Our lab members were generally quite interested in these results and eager for the next survey, which is planned for September of 2020. With more participation, we should get some reliable quantitative feedback about the health of our Center.

But what should we do with that information? How can we put it to work for us?

Luckily, there is someone who is working on this problem. Her name is Christine Whitney-Sanchez. She is the Chief Culture Officer within the University Technology Office (UTO). This was an intentional placement, since the UTO is essential to every part of ASU, every department, every member of the student and employee community. UTO is at the center of data collection efforts as well. With such an expansive reach, this seems to be a perfect locus from which to disseminate culture change!

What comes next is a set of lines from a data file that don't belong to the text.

(** C13 A directory is a map from names to numbers of inodes.  [dirlookup] finds a name exactly
    when the map has it; it then returns an entry of the table of inodes for the number,
    with one reference more, and the offset of the entry; it panics only if the table is full.
    It ends, whatever the size of the directory, and changes nothing else. *)
Theorem dirlookup_spec bs A dp r name k :
  is_dir (a_view A) r -> full DIRSIZ name -> read_op bs A k dp r -> table_ok k ->
  match dir_get (ents (a_view A) r) (cname name) with
  | None => exists k', dirlookup dp name k = Ok None k' /\ read_op bs A k' dp r /\ in_op me k k'
  | Some inum =>
      (exists i ip ri k', dirlookup dp name k = Ok (Some (ip, 16 * Z.of_nat i)) k' /\ ents (a_view A) r !! i = Some (inum, cname name) /\
         k_inodes k' = <[ip := ri]> (k_inodes k) /\ names dev inum ri /\ txn c me dev start bs A k' /\
         in_op me (set_k_inodes (k_inodes k') k) k' /\ exists r0, k_inodes k !! ip = Some r0 /\ i_ref ri = i_ref r0 + 1) \/
      (pick dev inum (k_inodes k) = None /\ exists k', dirlookup dp name k = Panic k')
  end.
Proof.
  intros D Hnm R [Hlen Hrefs]. destruct (dirlookup_ok bs A dp r D name k Hnm R) as (k1 & R1 & O1 & ->). unfold dir_get.
  destruct (list_find _ (ents (a_view A) r)) as [[i e]|] eqn:Ef; cbn [fmap option_fmap option_map fst snd]; [|by exists k1].
  apply list_find_Some in Ef as (Ei & (_ & He) & _). pose proof (in_op_inodes me k k1 O1) as Ek.
  pose proof (iget_ok c me dev (fst e) k1 (read_quiet _ _ _ _ _ R1) ltac:(by rewrite Ek)) as Eg. rewrite Ek in Eg.
  destruct (pick dev (fst e) (k_inodes k)) as [[ip ri]|] eqn:Ep.
  - left. destruct (pick_entry _ _ _ _ _ Hrefs Ep) as (Hn & r0 & Er0 & Hr & _).
    exists i, ip, ri, (set_k_inodes (<[ip := ri]> (k_inodes k)) k1). rewrite (bind_Ok _ _ _ _ _ Eg). split; [done|].
    split; [by rewrite Ei, <- He; destruct e|]. split; [done|]. split; [done|]. split; [apply txn_set_inodes, R1|].
    split; [exact (in_op_set_inodes me k k1 _ O1)|]. by exists r0.
  - right. split; [done|]. destruct Eg as [k' Eg]. exists k'. unfold bind. by rewrite Eg.
Qed.

(** The entry is written. *)
Lemma dirlink_new bs A dp dinum r name inum k k1 :
  let l := ents (a_view A) r in
  is_dir (a_view A) r -> 0 < inum < 2 ^ 16 -> dir_get l (cname name) = None ->
  can_write c me dev start sb bs A k dp dinum r (16 * Z.of_nat (free_at l)) 16 -> in_op me k k1 -> read_op bs A k1 dp r ->
  exists k' bs' A' r', (let! r := get_inode dp in
      let! f := find_dirent (S (S (Z.to_nat (i_size r / DIRENT_SIZE)))) dp 0 [] in
      let! w := writei dp Local (mk_dirent inum (arr_strncpy name DIRSIZ)) (u32 (fst f)) DIRENT_SIZE in
      if negb (w =? DIRENT_SIZE) then panic else ret 0) k1 = Ok 0 k' /\
    file_op bs' A' k' dp r' /\ is_dir (a_view A') r' /\
    wrote sb dinum A r (16 * Z.of_nat (free_at l)) (mk_dirent inum (arr_strncpy name DIRSIZ)) A' r' /\
    in_op me (set_k_inodes (k_inodes k') k) k' /\ k_inodes k' = <[dp := r']> (k_inodes k) /\
    forall nm, dir_get (ents (a_view A') r') nm = if decide (nm = cname name) then Some inum else dir_get l nm.
Proof.
  intros l D Hi Hnone C O1 R1. rewrite (bind_Ok _ _ _ _ _ (get_inode_ok _ _ _ (rd_at _ _ _ _ _ _ _ _ _ _ R1))).
  destruct (find_dirent_ok bs A dp r D (S (S (Z.to_nat (i_size r / DIRENT_SIZE)))) 0 [] k1 R1 ltac:(lia)) as (de & k2 & E2 & R2 & O2);
    [rewrite ents_length; change DIRENT_SIZE with 16; lia|]. rewrite skipn_O in E2. cbn [Nat.add] in E2. fold l in E2.
  rewrite (bind_Ok _ _ _ _ _ E2). cbn [fst]. pose proof (free_at_le l) as Hle. pose proof (dir_max _ _ D) as Hmax. fold l in Hmax.
  rewrite u32_small by (unfold is_u32; lia). destruct (dirent_bytes inum name ltac:(lia)) as (Hl & Hdi & Hdn).
  set (d := mk_dirent inum (arr_strncpy name DIRSIZ)) in *. set (off := 16 * Z.of_nat (free_at l)) in *.
  assert (in_op me k k2) as O by by etrans. pose proof (can_write_call bs A k k2 _ _ _ _ _ C O R2) as C2.
  replace 16 with (Z.of_nat (length d)) in C2 by (rewrite Hl; done).
  destruct (writei_can c me dev start sb Hdev FL bs A k2 dp dinum r Local d d off C2 (supplies_local c me k2 d))
    as (k3 & bs3 & A3 & r3 & E3 & F3 & W3 & O3 & T3 & _). rewrite Hl in E3. change (Z.of_nat 16) with DIRENT_SIZE in E3.
  rewrite (bind_Ok _ _ _ _ _ E3). change (negb (DIRENT_SIZE =? DIRENT_SIZE)) with false. cbn iota.
  pose proof (cw_end _ _ _ _ _ _ _ _ _ _ _ _ _ C) as Hend.
  destruct (ents_written dinum A r (free_at l) d A3 r3 D Hle Hl Hend W3) as [D3 E].
  exists k3, bs3, A3, r3. split; [done|]. split; [done|]. split; [done|]. split; [done|].
  split; [etrans; [exact (in_op_set_inodes me k k2 _ O)|exact O3]|]. split; [by rewrite T3, (in_op_inodes me k k2 O)|]. intros nm.
  rewrite Hdi, Hdn in E. fold l in E. change (if decide _ then _ else _) with (add_entry l (inum, cname name)) in E. rewrite E.
  apply dir_get_add; [lia|done].
Qed.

Christine started working with members across the UTO, in 2018, to define their culture objectives. Their core premise is that a healthy culture begets eruptive innovation.

After one year, they formed a Culture Ripples Design Team to prepare a Community of Practice that intends to disseminate mindful culture assessment and adaptation throughout ASU. I learned about them at an Organizational Performance Office Excellence CoP meeting and asked Christine if I could join the Design Team in December of 2019.

Since then, we have identified four areas of action and, with the assistance of an ASU-wide team of qualitative research experts, we are developing Appreciative Interview questions to address the Culture Mapping area. I think this will be the second valuable tool that can help the Swette Center to make meaning of the Q12 survey and decide how to handle our findings.

Appreciative Interviews (AI), Discovering and Building on the Root Causes of Success. You can liberate spontaneous momentum and insights for positive change from within the organization as ‘hidden’ success stories are revealed. Positive movement is sparked by the search for what works now and by uncovering the root causes that make success possible. Groups are energized while sharing their success stories instead of the usual depressing talk about problems. Stories from the field offer social proof of local solutions, promising prototypes, and spread innovations while providing data for recognizing success patterns. You can overcome the tendency of organizations to underinvest in social supports that generate success while overemphasizing financial support, time, and technical assistance.”

The questions under development by the Culture Ripples CoP will soon be ready for deployment across ASU, and the Swette Team indicated that they are excited to participate during an upcoming Whole Center Meeting, next semester. I look forward to writing about our progress, then!